Reddit Data Marks Rift’s Tough Launch And Vive’s Growing Influence

At the beginning of April both the Oculus Rift and HTC Vive started shipping to customers. The Vive arrived to praise for its room-scale support and hand controllers. The Rift, however, had just shocked long-time fans with a $600 price tag and a major delay to the Oculus Touch hand controllers. By the time shipping began, a component shortage caused a major delay to the Rift hardware itself and then, to make matters worse, the perception is growing (whether deserved or not) that Facebook is operating against consumer interests by effectively locking Oculus-funded titles to the Rift hardware.

Unfortunately, gauging the tangible effect of these events on sales is extremely difficult as both Facebook and HTC are holding those cards close to the chest. We have Steamspy data with which to extrapolate information and Samsung said more than 1 million people used the Gear VR in April, but figuring out which ecosystem is gaining more traction — Steam-powered VR from Valve or Oculus-powered VR from Facebook — is difficult without more data.

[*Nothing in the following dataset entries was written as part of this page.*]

(** * VPU cost model: sanitation rewrites, predictor range check, batched
    inference, power-factor table, power model, registry of preprocessors
    and SHAVE element-wise kernels.

    Shallow embedding of [include/vpu_cost_model.h], [include/vpu/power.h],
    [include/inference/preprop_factory.h] and
    [include/vpu/shave/elementwise.h].  C++ [float] is IEEE-754 binary32,
    modelled with the parametric specification of the Standard Library
    ([SpecFloat], precision 24, exponent bound 128); unsigned integers are
    [Z] with the wrap-around written out. *)

From Stdlib Require Import ZArith Bool Lia String.
From Stdlib Require Import Floats.SpecFloat.
From stdpp Require Import base option list gmap.

Local Open Scope Z_scope.

(** ** binary32 arithmetic *)

Module F32.

Definition prec : Z := 24.
Definition emax : Z := 128.

Abbreviation float := spec_float.

#[global] Instance float_eq_dec : EqDecision float.
Proof. solve_decision. Defined.

(** A datum of the format: canonical mantissa and bounded exponent. *)
Definition valid (f : float) : bool := valid_binary prec emax f.

Definition is_nan (f : float) : bool :=
  match f with S754_nan => true | _ => false end.

(** [(float)n] for an unsigned integer [n], round to nearest even. *)
Definition of_uint (n : Z) : float := binary_normalize prec emax n 0 false.

Definition add : float -> float -> float := SFadd prec emax.
Definition sub : float -> float -> float := SFsub prec emax.
Definition mul : float -> float -> float := SFmul prec emax.
Definition div : float -> float -> float := SFdiv prec emax.

(** C++ [a < b], [a <= b], [a > b], [a >= b]: false on NaN. *)
Definition lt (a b : float) : bool := SFltb a b.
Definition le (a b : float) : bool := SFleb a b.
Definition gt (a b : float) : bool := SFltb b a.
Definition ge (a b : float) : bool := SFleb b a.

(** A decimal literal [num/den] written with suffix [f]: the binary32
    number nearest to it ([num] and [den] are exact in binary32). *)
Definition dec (num den : Z) : float := div (of_uint num) (of_uint den).

Definition zero : float := S754_zero false.
Definition one : float := of_uint 1.

(** [std::min(a, b)] is [(b < a) ? b : a]. *)
Definition min (a b : float) : float := if lt b a then b else a.

(** The integer [ceil(f)] of a finite number; [None] on NaN and
    infinities.  [m * 2^e] with [e < 0] is [m / 2^(-e)]. *)
Definition Zceil (f : float) : option Z :=
  match f with
  | S754_zero _ => Some 0
  | S754_finite s m e =>
      if 0 <=? e then Some (if s then - (Zpos m * 2 ^ e) else Zpos m * 2 ^ e)
      else
        let d := 2 ^ (- e) in
        let q := Zpos m / d in
        let r := Zpos m mod d in
        Some (if s then - q else if r =? 0 then q else q + 1)
  | _ => None
  end.

(** The integer [round(f)]: nearest, halves away from zero. *)
Definition Zround (f : float) : option Z :=
  match f with
  | S754_zero _ => Some 0
  | S754_finite s m e =>
      if 0 <=? e then Some (if s then - (Zpos m * 2 ^ e) else Zpos m * 2 ^ e)
      else
        let d := 2 ^ (- e) in
        let q := Zpos m / d in
        let r := Zpos m mod d in
        let n := if d <=? 2 * r then q + 1 else q in
        Some (if s then - n else n)
  | _ => None
  end.

(** [static_cast<unsigned int>] of an integral float value: defined
    only when the value is representable on 32 bits. *)
Definition to_uint32 (n : option Z) : option Z :=
  match n with
  | Some z => if (0 <=? z) && (z <? 2 ^ 32) then Some z else None
  | None => None
  end.

End F32.

Abbreviation float := spec_float.

(** Arithmetic on [unsigned int]. *)
Definition wrap32 (z : Z) : Z := z mod 2 ^ 32.

(** ** Types of [vpu/types.h] *)

(** Modelled from the spec: [vpu/types.h] is not in the tree.  Devices in
    declaration order; the code compares them by their underlying value. *)
Inductive VPUDevice := VPU_2_0 | VPU_2_1 | VPU_2_7 | VPU_4_0 | VPU_Unknown.

Definition VPUDevice_value (d : VPUDevice) : Z :=
  match d with
  | VPU_2_0 => 0 | VPU_2_1 => 1 | VPU_2_7 => 2 | VPU_4_0 => 3 | VPU_Unknown => 4
  end.

(** Modelled from the spec: the operations of a DPU workload. *)
Inductive Operation :=
  | CONVOLUTION | DW_CONVOLUTION | ELTWISE | MAXPOOL | AVEPOOL
  | CM_CONVOLUTION | OP_Invalid.

(** Modelled from the spec: element types of a tensor. *)
Inductive DataType := UINT8 | INT8 | FLOAT16 | BFLOAT16.

(** Modelled from the spec: the execution modes of the DPU. *)
Inductive ExecutionMode :=
  | VECTOR | MATRIX | VECTOR_FP16 | CUBOID_16x16 | CUBOID_8x16 | CUBOID_4x16.

#[global] Instance VPUDevice_eq_dec : EqDecision VPUDevice.
Proof. solve_decision. Defined.
#[global] Instance Operation_eq_dec : EqDecision Operation.
Proof. solve_decision. Defined.
#[global] Instance DataType_eq_dec : EqDecision DataType.
Proof. solve_decision. Defined.
#[global] Instance ExecutionMode_eq_dec : EqDecision ExecutionMode.
Proof. solve_decision. Defined.

(** Modelled from the spec: a tensor is its shape [(x, y, channels, batch)]
    (unsigned), its element type and its sparsity flag. *)
Record VPUTensor := mkTensor {
  t_x : Z;
  t_y : Z;
  t_channels : Z;
  t_b : Z;
  t_dtype : DataType;
  t_sparsity : bool
}.

(** [set_shape({x, y, c, b})] replaces the four dimensions. *)
Definition set_shape (t : VPUTensor) (x y c b : Z) : VPUTensor :=
  {| t_x := x; t_y := y; t_channels := c; t_b := b;
     t_dtype := t_dtype t; t_sparsity := t_sparsity t |}.

Definition dtype_bytes (d : DataType) : Z :=
  match d with UINT8 | INT8 => 1 | FLOAT16 | BFLOAT16 => 2 end.

(** [size()]: the byte size, [x * y * channels * batch * bytes(dtype)]. *)
Definition tensor_size (t : VPUTensor) : Z :=
  t_x t * t_y t * t_channels t * t_b t * dtype_bytes (t_dtype t).

(** Modelled from the spec: the workload record; [inputs[0]] and
    [outputs[0]] are the only tensors the code of the cost model reads. *)
Record DPUWorkload := mkWorkload {
  device : VPUDevice;
  op : Operation;
  inputs_0 : VPUTensor;
  outputs_0 : VPUTensor;
  kernels : Z * Z;
  strides : Z * Z;
  padding : Z * Z * Z * Z;
  execution_mode : ExecutionMode;
  output_write_tiles : Z
}.

Definition set_op (o : Operation) (w : DPUWorkload) : DPUWorkload :=
  {| device := device w; op := o; inputs_0 := inputs_0 w;
     outputs_0 := outputs_0 w; kernels := kernels w; strides := strides w;
     padding := padding w; execution_mode := execution_mode w;
     output_write_tiles := output_write_tiles w |}.

Definition set_inputs_0 (t : VPUTensor) (w : DPUWorkload) : DPUWorkload :=
  {| device := device w; op := op w; inputs_0 := t;
     outputs_0 := outputs_0 w; kernels := kernels w; strides := strides w;
     padding := padding w; execution_mode := execution_mode w;
     output_write_tiles := output_write_tiles w |}.

(** ** Rewrites of [VPUCostModel] applied before the device sanitizer *)

Module Rewrites.

Definition is_channels_preserving (o : Operation) : bool :=
  bool_decide (o = ELTWISE) || bool_decide (o = DW_CONVOLUTION) ||
  bool_decide (o = MAXPOOL) || bool_decide (o = AVEPOOL).

(** [channels_preserving_operations_consistency_check] *)
Definition channels_preserving_operations_consistency_check
    (workload : DPUWorkload) : DPUWorkload :=
  if is_channels_preserving (op workload) then
    if negb (t_channels (inputs_0 workload) =? t_channels (outputs_0 workload))
    then
      set_inputs_0
        (set_shape (inputs_0 workload)
           (t_x (inputs_0 workload)) (t_y (inputs_0 workload))
           (t_channels (outputs_0 workload)) (t_b (inputs_0 workload)))
        workload
    else workload
  else workload.

(** [avgpool_replace_by] *)
Definition avgpool_replace_by (workload : DPUWorkload) : DPUWorkload :=
  if bool_decide (op workload = AVEPOOL) then set_op DW_CONVOLUTION workload
  else workload.

(** [compressConv_replace_by_CM_CONV_VPU27] *)
Definition compressConv_replace_by_CM_CONV_VPU27
    (workload : DPUWorkload) : DPUWorkload :=
  if VPUDevice_value VPU_2_7 <=? VPUDevice_value (device workload) then
    if bool_decide (op workload = CONVOLUTION) &&
       ((1 <? t_channels (inputs_0 workload)) &&
        (t_channels (inputs_0 workload) <? 16))
    then set_op CM_CONVOLUTION workload
    else workload
  else workload.

(** The workload after the two operation rewrites, which is what the
    channel check looks at. *)
Definition rewritten (workload : DPUWorkload) : DPUWorkload :=
  compressConv_replace_by_CM_CONV_VPU27 (avgpool_replace_by workload).

(** The three rewrites in the order [sanitize_workload] applies them. *)
Definition presanitize (workload : DPUWorkload) : DPUWorkload :=
  channels_preserving_operations_consistency_check (rewritten workload).

End Rewrites.

(** ** Collaborators of the cost model that live outside the tree *)

(** Modelled from the spec: [vpu/cycles_interface_types.h] is not in the
    tree.  [CyclesInterfaceType] is a 32-bit unsigned counter whose high
    values are reserved for error codes; the code of the cost model uses
    [NO_ERROR], [ERROR_INVALID_OUTPUT_RANGE] and [isErrorCode]. *)
Record Cycles := mkCycles {
  NO_ERROR : Z;
  ERROR_INVALID_OUTPUT_RANGE : Z;
  isErrorCode : Z -> bool
}.

(** Modelled from the spec: [SanityReport] is [{value, info}] and
    [is_usable()] holds iff [value == NO_ERROR]. *)
Record SanityReport := mkReport {
  value : Z;
  info : string
}.

Definition is_usable (c : Cycles) (r : SanityReport) : bool :=
  value r =? NO_ERROR c.

(** [DPU_OperationSanitizer]: [check_and_sanitize(wl, result)] may change
    the workload in place and fills the report. *)
Record DPU_OperationSanitizer := mkSanitizer {
  check_and_sanitize : DPUWorkload -> DPUWorkload * SanityReport
}.

(** [Runtime]: the loaded network.  [predict] consumes a flat buffer of
    descriptors and yields one value per descriptor;
    [model_batch_size] is [input_tensors()[0]->shape()[0]]. *)
Record Runtime := mkRuntime {
  initialized : bool;
  model_batch_size : nat;
  predict : list float -> list float
}.

(** [Preprocessing<float>]: the descriptor of one workload and its width. *)
Record Preprocessing := mkPreprocessing {
  transform : DPUWorkload -> list float;
  output_size : nat
}.

(** The least multiple of [pad] that is at least [n]. *)
Definition padded_count (pad n : nat) : nat :=
  (Nat.div (n + pad - 1) pad * pad)%nat.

There is one indicator, however, that suggests Vive is adding fans more quickly than Oculus. For several years now, r/Oculus has been one of the leading hubs on the Internet for VR discussion and news. On March 27, on the eve of the launch of the Rift, the forum passed a milestone with 70,000 people subscribed, according to analytics site Reddit Metrics. From then to now, the forum added nearly 5,000 more subscribers. On March 28, r/Vive (a far younger forum that was started last year with the announcement of the headset) also passed a milestone of its own: 20,000 subscribers. From then to now, though, the forum’s growth dwarfs that of r/Oculus. The group now stands at more than 40,000 subscribers, meaning 15,000 more people joined the Vive forum during the same span of time.

vive versus oculus
The HTC Vive was publicly announced in March 2015.

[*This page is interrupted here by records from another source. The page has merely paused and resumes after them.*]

(** * Producer/consumer over a bounded queue

    A shallow embedding of [Assignment1_ProducerConsumer/producer_consumer.py]
    and the properties of its runs.

    The program has three threads: the caller of [start] (the coordinator), the
    producer thread and the consumer thread.  Every thread is sequential and
    deterministic, so each method is embedded as a function that performs the
    next atomic action of its thread, or returns [None] when the thread cannot
    move (it has not been started, it has returned, or it waits inside a
    blocking call).  A run is an arbitrary interleaving of these actions and of
    mutations that the caller applies to the list it passed to the
    constructor.

    Python lists are objects with identity: they live in a store and are
    referred to by location.  [log], [time.sleep] and the creation of the
    output file do not touch the state that is modelled first and are left
    out of it; [log] and the output file are then added on top of that model,
    in the part on the output file.  One call of [start] per object is
    covered. *)

From stdpp Require Import base numbers option list gmap strings pretty.

(** What a call of a method of the queue does: it returns, it has to wait on
    a condition variable, or it raises. *)
Inductive result (A : Type) : Type :=
| Returns (a : A)
| Blocks
| Raises.

Arguments Returns {A} a.
Arguments Blocks {A}.
Arguments Raises {A}.

Section model.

The data is not an indicator of sales, but it does point to just how rough a launch this has been for Oculus. According to the data, during just one day in late April 338 people left r/Oculus while 865 joined r/Vive.

viveoculus
Near the right of this chart the blue spike is connected to the launch of Rift pre-orders. Afterward, you can see the rise of r/Vive.

For the earliest VR enthusiasts, the r/Oculus forum is no longer the place to discuss what’s happening in VR. The tone of the forum has generally shifted from an all-inclusive place to discuss developments in the VR industry to a place sharply focused on things relevant to Oculus, and, given the launch problems, many of those posts have been negative.

subreddits
March 25, 2014 was the day Facebook announced its acquisition of Oculus.

The shift is indicative of the overall problem facing Oculus, which is now competing with SteamVR to sign on not just more customers, but more partners. Starting in 2012, the relatively accessible Oculus founders functioned as a unifying force, getting both enthusiasts and developers excited about the potential of this new technology. But Oculus is now up against Steam, which established itself as the iTunes of PC video games. Gamers are heavily invested in their content libraries on Steam, spending hundreds or even thousands of dollars on games. The way that library is both tightly integrated with the Vive while simultaneously supporting the Rift positions Valve, at least in the minds of some buyers, as the independent and unifying consumer-oriented force that Oculus was perceived to be prior to its acquisition by Facebook in 2014.

Of course, E3 2016 is coming soon and technology is progressing at an incredible rate. The momentum can change with a single announcement, but the Reddit data underscores the repair work Oculus has ahead in relating to VR enthusiasts and fans.